(** An append to a segment that holds [rs]: with room in the index the
    record goes in at [nextOffset]; without, the call fails with EOF and
    the segment holds what it held. *)
Lemma segment_Append_holds s rs r p :
  seg_holds s rs ->
  Marshal (with_offset r (nextOffset s)) = Ok p ->
  store_size (s_store s) + lenWidth + Z.of_nat (length p) < 2 ^ 63 ->
  nextOffset s + 1 < 2 ^ 64 ->
  exists s',
    baseOffset s' = baseOffset s /\ config s' = config s /\
    store_name (s_store s') = store_name (s_store s) /\
    index_name (s_index s') = index_name (s_index s) /\
    length (mmap (s_index s')) = length (mmap (s_index s)) /\
    store_size (s_store s')
      = store_size (s_store s) + lenWidth + Z.of_nat (length p) /\
    ((index_size (s_index s) + entWidth <= Z.of_nat (length (mmap (s_index s))) /\
      segment_Append s r = (Ok (nextOffset s), s') /\
      seg_holds s' (rs ++ [with_offset r (nextOffset s)]))
     \/
     (Z.of_nat (length (mmap (s_index s))) < index_size (s_index s) + entWidth /\
      segment_Append s r = (Err EOF, s') /\
      seg_holds s' rs)).
Proof.
  intros (Hst & Hic & Hisz & Hile & Hcap & Hb0 & Hnext & Hn64 & Hrec) HM Hsz Hn1.
  destruct (store_Append_wf (s_store s) p Hst Hsz)
    as (st' & HA & Hname & Hst' & Hco & Hssz & Hframe).
  assert (Hew : entWidth = 12) by reflexivity.
  unfold segment_Append. change {| Value := Value r; Offset := nextOffset s |}
    with (with_offset r (nextOffset s)). rewrite HM, HA.
  destruct (Z_lt_le_dec (Z.of_nat (length (mmap (s_index s))))
              (index_size (s_index s) + entWidth)) as [Hfull|Hroom].
  - rewrite index_Write_full by lia.
    exists {| s_store := st'; s_index := s_index s; baseOffset := baseOffset s;
              nextOffset := nextOffset s; config := config s |}.
    cbn [baseOffset config s_store s_index].
    do 6 (split; [first [reflexivity | assumption] | ]).
    right. split; [exact Hfull | ]. split; [reflexivity | ].
    unfold seg_holds. cbn [baseOffset nextOffset s_store s_index].
    do 8 (split; [assumption | ]).
    intros k r0 Hk. destruct (Hrec k r0 Hk) as (Hoff & pos & p0 & He & Hm0 & Hf).
    split; [exact Hoff | ]. exists pos, p0. split; [exact He | ].
    split; [exact Hm0 | ]. rewrite Hco. apply frame_at_app. exact Hf.
  - destruct (index_Write_entries (s_index s)
                (wrap32 (wrap64 (nextOffset s - baseOffset s)))
                (store_size (s_store s)) (length rs) Hisz Hroom)
      as (ix' & HW & Hiname & Hicl & Hilen & Hisz' & Hlast & Hold); [lia | ].
    rewrite HW.
    exists {| s_store := st'; s_index := ix'; baseOffset := baseOffset s;
              nextOffset := wrap64 (nextOffset s + 1); config := config s |}.
    cbn [baseOffset config s_store s_index].
    do 6 (split; [first [reflexivity | assumption] | ]).
    left. split; [exact Hroom | ]. split; [reflexivity | ].
    change entWidth with 12 in *.
    assert (Hrel : wrap32 (wrap32 (wrap64 (nextOffset s - baseOffset s)))
                   = Z.of_nat (length rs)).
    { replace (nextOffset s - baseOffset s) with (Z.of_nat (length rs)) by lia.
      rewrite wrap64_small by lia.
      rewrite !(wrap32_small (Z.of_nat (length rs))) by lia. reflexivity. }
    destruct Hst as (_ & _ & Hsize & Hlt63).
    unfold seg_holds. cbn [baseOffset nextOffset s_store s_index].
    change entWidth with 12.
    rewrite wrap64_small by lia.
    split; [exact Hst' | ]. split; [congruence | ].
    split; [rewrite Hisz', length_app; cbn [length]; lia | ].
    split; [rewrite Hisz', Hilen; lia | ].
    split; [rewrite Hilen; exact Hcap | ].
    split; [exact Hb0 | ].
    split; [rewrite length_app; cbn [length]; lia | ].
    split; [lia | ].
    intros k r0 Hk.
    destruct (Nat.lt_ge_cases k (length rs)) as [Hklt|Hkge].
    + rewrite lookup_app_l in Hk by exact Hklt.
      destruct (Hrec k r0 Hk) as (Hoff & pos & p0 & He & Hm0 & Hf).
      split; [exact Hoff | ]. exists pos, p0.
      split; [rewrite Hold by lia; exact He | ].
      split; [exact Hm0 | ]. rewrite Hco. apply frame_at_app. exact Hf.
    + rewrite lookup_app_r in Hk by exact Hkge.
      destruct (k - length rs)%nat as [|j] eqn:Ej; [ | destruct j; discriminate].
      cbn in Hk. injection Hk as <-.
      assert (k = length rs) by lia. subst k.
      split; [cbn; lia | ].
      exists (store_size (s_store s)), p.
      split; [rewrite Hlast, Hrel, wrap64_small by lia; reflexivity | ].
      split; [exact HM | exact Hframe].
Qed.
Lemma C9_without_base_nothing_is_sent_witness :
  querySchemas Sample.std (JNum 0) (JNum 20) Sample.fresh emptyWorld
  = (Thrown (TypeError "Invalid URL"), Sample.fresh, emptyWorld)
  /\ activate Sample.std Sample.fresh emptyWorld
     = (Thrown (TypeError "Invalid URL"), Sample.fresh, emptyWorld).
Proof.
  apply (C9_without_base_nothing_is_sent Sample.std (JNum 0) (JNum 20)
           Sample.fresh emptyWorld).
  reflexivity.
Defined.

(** C9 as stated fails: no connect has succeeded, the stored session id is
    still empty, and querySchemas(0, 20) hands a request to [fetch]. *)
Lemma C9_request_sent_without_session :
  (exists e, resultOf Runs.connectRun = Thrown e)
  /\ sessionID (fst Sample.attempted) = JStr ""
  /\ sent (snd Sample.attempted) = []
  /\ (exists request, sent (worldOf Runs.queryRun) = [request]
                      /\ Headers.get (req_headers request) headerNameSession = Some "")
  /\ resultOf Runs.queryRun = Thrown (TypeError "resp.ok is not a function").
Proof.
  split; [eexists; vm_compute; reflexivity|].
  split; [vm_compute; reflexivity|].
  split; [vm_compute; reflexivity|].
  split; [eexists; split; vm_compute; reflexivity|].
  vm_compute. reflexivity.
Qed.

(** C10, on the code.  The four proof headers are attached as claimed
    ([signatureRequest_proof_headers]).  The content type is not: the headers
    are built from [{ headerContentType: contentTypeJSON }], whose key is the
    identifier's own name, so the header sent is "headerContentType" and the
    request's Content-Type is the default of a string body.  Evaluated on the
    request of querySchemas(0, 20). *)
Theorem C10_content_type_is_not_json :
  exists request,
    sent (worldOf Runs.queryRun) = [request]
    /\ req_body request = Some (Sample.js "{'offset':0,'limit':20}")
    /\ Headers.get (req_headers request) headerContentType
       = Some "text/plain;charset=UTF-8"
    /\ Headers.get (req_headers request) "headerContentType" = Some contentTypeJSON
    /\ ~ In (headerContentType, contentTypeJSON) (req_headers request)
    /\ Headers.get (req_headers request) headerNameSession = Some ""
    /\ Headers.get (req_headers request) headerNameTimestamp
       = Some "2024-05-01T10:00:01.000Z"
    /\ Headers.get (req_headers request) headerNameSignatureAlgorithm = Some "ed25519"
    /\ Headers.has (req_headers request) headerNameSignature = true.
Proof.
  eexists. split; [vm_compute; reflexivity|].
  split; [vm_compute; reflexivity|].
  split; [vm_compute; reflexivity|].
  split; [vm_compute; reflexivity|].
  split; [|repeat split; vm_compute; reflexivity].
  intros H. simpl in H. repeat (destruct H as [H|H]; [discriminate H|]). exact H.
Qed.

(* ================================================================== *)
(** * Session id and nonce in what is signed *)
(* ================================================================== *)

(** The step that signs nothing. *)
Ltac nothing_signed :=
  exists []; rewrite app_nil_r; repeat split; constructor.

Section SignedContent.

Variable P : Platform.

Lemma handshakeContent_shape c timestamp :
  handshakeShape c (handshakeContent c timestamp).
Proof. repeat split. Qed.

Lemma authContent_carries c method pathname timestamp payload :
  carriesSession c (authContent c method pathname timestamp payload).
Proof. split; reflexivity. Qed.

Lemma connectToDomain_signs host port domainName c w :
  exists new,
    signed (worldOf (connectToDomain P host port domainName c w))
    = (signed w ++ new)%list
    /\ Forall (handshakeShape (clientOf (connectToDomain P host port domainName c w))) new
    /\ nonce (clientOf (connectToDomain P host port domainName c w))
       = (if validInput port domainName
          then Strings_random P (draws w) 16 else nonce c)
    /\ draws (worldOf (connectToDomain P host port domainName c w))
       = (if validInput port domainName then S (draws w) else draws w).
Proof.
  rewrite connectToDomain_eq. unfold validInput.
  destruct (String.eqb "" domainName); [nothing_signed|].
  destruct (Z.leb port 0 || Z.gtb port 0xFFFF); [nothing_signed|].
  cbv zeta.
  destruct (ed25519_sign P _ _); [|nothing_signed].
  eexists [_]. split; [reflexivity|]. split; [|split; reflexivity].
  constructor; [apply handshakeContent_shape|constructor].
Qed.
(** * A two-pass assembler for Mano's basic computer: model and properties

    Shallow embedding of [src/assembler.py] (class [Assembler]).

    - Tokens and words are [string]s, as in the source.
    - [self.__asm] is a [list (list string)] (one token list per line), as
      [read_code] leaves it; reading the file is not modelled.
    - The opcode tables and the address symbol table are dictionaries that
      are only looked up and inserted into: [gmap string string].
    - [self.__bin] is indexed through [list(self.__bin.keys())[i - 1]], so
      the insertion order of its keys is observable: it is an
      insertion-ordered association list ([pydict]).
    - Python exceptions are values of [exn]; every fallible operation
      returns a [result], and the operations of a statement are sequenced
      in Python's evaluation order (the right-hand side of an assignment
      before the subscript of its target).
    - [assert] statements are executed (the interpreter runs without
      [-O]); [print] appends a line to [stdout].
    - [assemble] is run once, on an object whose symbol table and image
      are empty.

    Characters are 8-bit ([ascii]); text outside that range is not
    modelled. *)

From Stdlib Require Import ZArith NArith Ascii String HexString BinaryString
  DecimalString Lia.
From stdpp Require Import base option list gmap strings.

Local Open Scope Z_scope.

(** ** Exceptions and results *)

Inductive exn : Type :=
  | IndexError
  | KeyError (key : string)
  | ValueError
  | AssertionError (msg : string)
  | Exception (msg : string).

Inductive result (A : Type) : Type :=
  | Ok (a : A)
  | Err (e : exn).
Arguments Ok {A} a.
Arguments Err {A} e.

Definition bind {A B : Type} (r : result A) (k : A → result B) : result B :=
  match r with
  | Ok a => k a
  | Err e => Err e
  end.

Notation "'do' x <- r ; k" := (bind r (λ x, k))
  (at level 10, x name, r at level 100, k at level 200,
   format "'[v' 'do'  x  <-  r ; '/' k ']'").

Definition is_ok {A : Type} (r : result A) : bool :=
  match r with Ok _ => true | Err _ => false end.

(** ** Python primitives used by the assembler *)

Module Py.

(** [l[i]] for a non-negative index. *)
Definition index {A : Type} (l : list A) (i : nat) : result A :=
  match l !! i with
  | Some x => Ok x
  | None => Err IndexError
  end.

(** [d[k]] on a dictionary with string keys. *)
Definition getitem (d : gmap string string) (k : string) : result string :=
  match d !! k with
  | Some v => Ok v
  | None => Err (KeyError k)
  end.
(** The property names of [Object.prototype]; each holds a function, and
    [__proto__] holds the prototype object itself. *)
Definition objectPrototypeKeys : list jsstring :=
  map str
    [ "constructor"; "__defineGetter__"; "__defineSetter__"; "hasOwnProperty";
      "__lookupGetter__"; "__lookupSetter__"; "isPrototypeOf";
      "propertyIsEnumerable"; "toString"; "valueOf"; "__proto__";
      "toLocaleString" ]%string.

Inductive value :=
| Undefined
| Array (items : list jsstring)
| Inherited.            (* a function or object found on the prototype *)

Fixpoint getOwn (o : object) (k : jsstring) : option (list jsstring) :=
  match o with
  | [] => None
  | (k', v) :: r => if eqs k' k then Some v else getOwn r k
  end.

(** [o[k]] *)
Definition get (o : object) (k : jsstring) : value :=
  match getOwn o k with
  | Some v => Array v
  | None => if existsb (eqs k) objectPrototypeKeys then Inherited else Undefined
  end.

Definition truthy (v : value) : bool :=
  match v with
  | Undefined => false
  | Array _ | Inherited => true
  end.

(** [o[k] = []], used where [o[k]] is undefined: a new own property. *)
Definition setEmpty (o : object) (k : jsstring) : object := o ++ [(k, [])].

Fixpoint pushOwn (o : object) (k : jsstring) (x : jsstring) : object :=
  match o with
  | [] => []
  | (k', v) :: r =>
      if eqs k' k then (k', v ++ [x]) :: r else (k', v) :: pushOwn r k x
  end.

(** [o[k].push(x)] *)
Definition push (o : object) (k : jsstring) (x : jsstring) : completion object :=
  match get o k with
  | Array _ => Normal (pushOwn o k x)
  | Inherited => Throw (TypeError "result[current].push is not a function")
  | Undefined => Throw (TypeError "Cannot read properties of undefined (reading 'push')")
  end.

Definition isDigit (c : char) : bool := (48 <=? c) && (c <=? 57).

Fixpoint decimal (acc : N) (s : jsstring) : option N :=
  match s with
  | [] => Some acc
  | c :: r => if isDigit c then decimal (10 * acc + (c - 48)) r else None
  end.

(** A property name is an array index when it is the canonical decimal
    text of an integer below 2^32 - 1. *)
Definition arrayIndex (k : jsstring) : option N :=
  match k with
  | [] => None
  | c :: r =>
      if (c =? ch "0") && negb (isEmpty r) then None
      else
        match decimal 0 k with
        | Some n => if n <=? 4294967294 then Some n else None
        | None => None
        end
  end.

Fixpoint insertKey (n : N) (k : jsstring) (l : list (N * jsstring)) : list (N * jsstring) :=
  match l with
  | [] => [(n, k)]
  | (m, k') :: r => if n <=? m then (n, k) :: l else (m, k') :: insertKey n k r
  end.

Fixpoint indexKeys (ks : list jsstring) : list (N * jsstring) :=
  match ks with
  | [] => []
  | k :: r =>
      match arrayIndex k with
      | Some n => insertKey n k (indexKeys r)
      | None => indexKeys r
      end
  end.

Definition otherKeys (ks : list jsstring) : list jsstring :=
  filter (fun k => match arrayIndex k with None => true | Some _ => false end) ks.

Definition ownKeys (o : object) : list jsstring := map fst o.

(** [Object.keys(o)]: the array indices in ascending order, then the other
    names in creation order. *)
Definition keys (o : object) : list jsstring :=
  map snd (indexKeys (ownKeys o)) ++ otherKeys (ownKeys o).

End Obj.

Import Obj.

(** ** The filter-definition parser *)

Definition isNameChar (c : char) : bool :=
  ((65 <=? c) && (c <=? 90)) || ((97 <=? c) && (c <=? 122))
  || ((48 <=? c) && (c <=? 57))
  || (c =? ch "_") || (c =? ch ".") || (c =? ch "-").

Fixpoint takeWhile (p : char -> bool) (s : jsstring) : jsstring :=
  match s with
  | c :: r => if p c then c :: takeWhile p r else []
  | [] => []
  end.

Fixpoint dropWhile (p : char -> bool) (s : jsstring) : jsstring :=
  match s with
  | c :: r => if p c then dropWhile p r else s
  | [] => []
  end.

(** [/^([A-Za-z0-9_.-]+):\s*$/.exec(line)], giving the first group.  The
    colon is not a name character, so the group is the longest run of name
    characters at the start of the line. *)
Definition filterMatch (line : jsstring) : option jsstring :=
  let name := takeWhile isNameChar line in
  match name, dropWhile isNameChar line with
  | _ :: _, c :: ws =>
      if (c =? ch ":") && forallb isWhiteSpace ws then Some name else None
  | _, _ => None
  end.

(** The lazy group [(.+?)] followed by [\s*$]: the shortest non-empty run
    of characters a dot accepts after which only white space is left. *)
Fixpoint lazyGroup (s : jsstring) : option jsstring :=
  match s with
  | [] => None
  | c :: r =>
      if isLineTerminator c then None
      else if forallb isWhiteSpace r then Some [c]
      else option_map (cons c) (lazyGroup r)
  end.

→ **Your assignment**: Repeat, exactly as they stand above, the lines from the line with "Err (e : exn)." to the line with "(** ** Python", both lines included.

→ **Result**:
  | Err (e : exn).
Arguments Ok {A} a.
Arguments Err {A} e.

Definition bind {A B : Type} (r : result A) (k : A → result B) : result B :=
  match r with
  | Ok a => k a
  | Err e => Err e
  end.

Notation "'do' x <- r ; k" := (bind r (λ x, k))
  (at level 10, x name, r at level 100, k at level 200,
   format "'[v' 'do'  x  <-  r ; '/' k ']'").

Definition is_ok {A : Type} (r : result A) : bool :=
  match r with Ok _ => true | Err _ => false end.

(** ** Python primitives used by the assembler *)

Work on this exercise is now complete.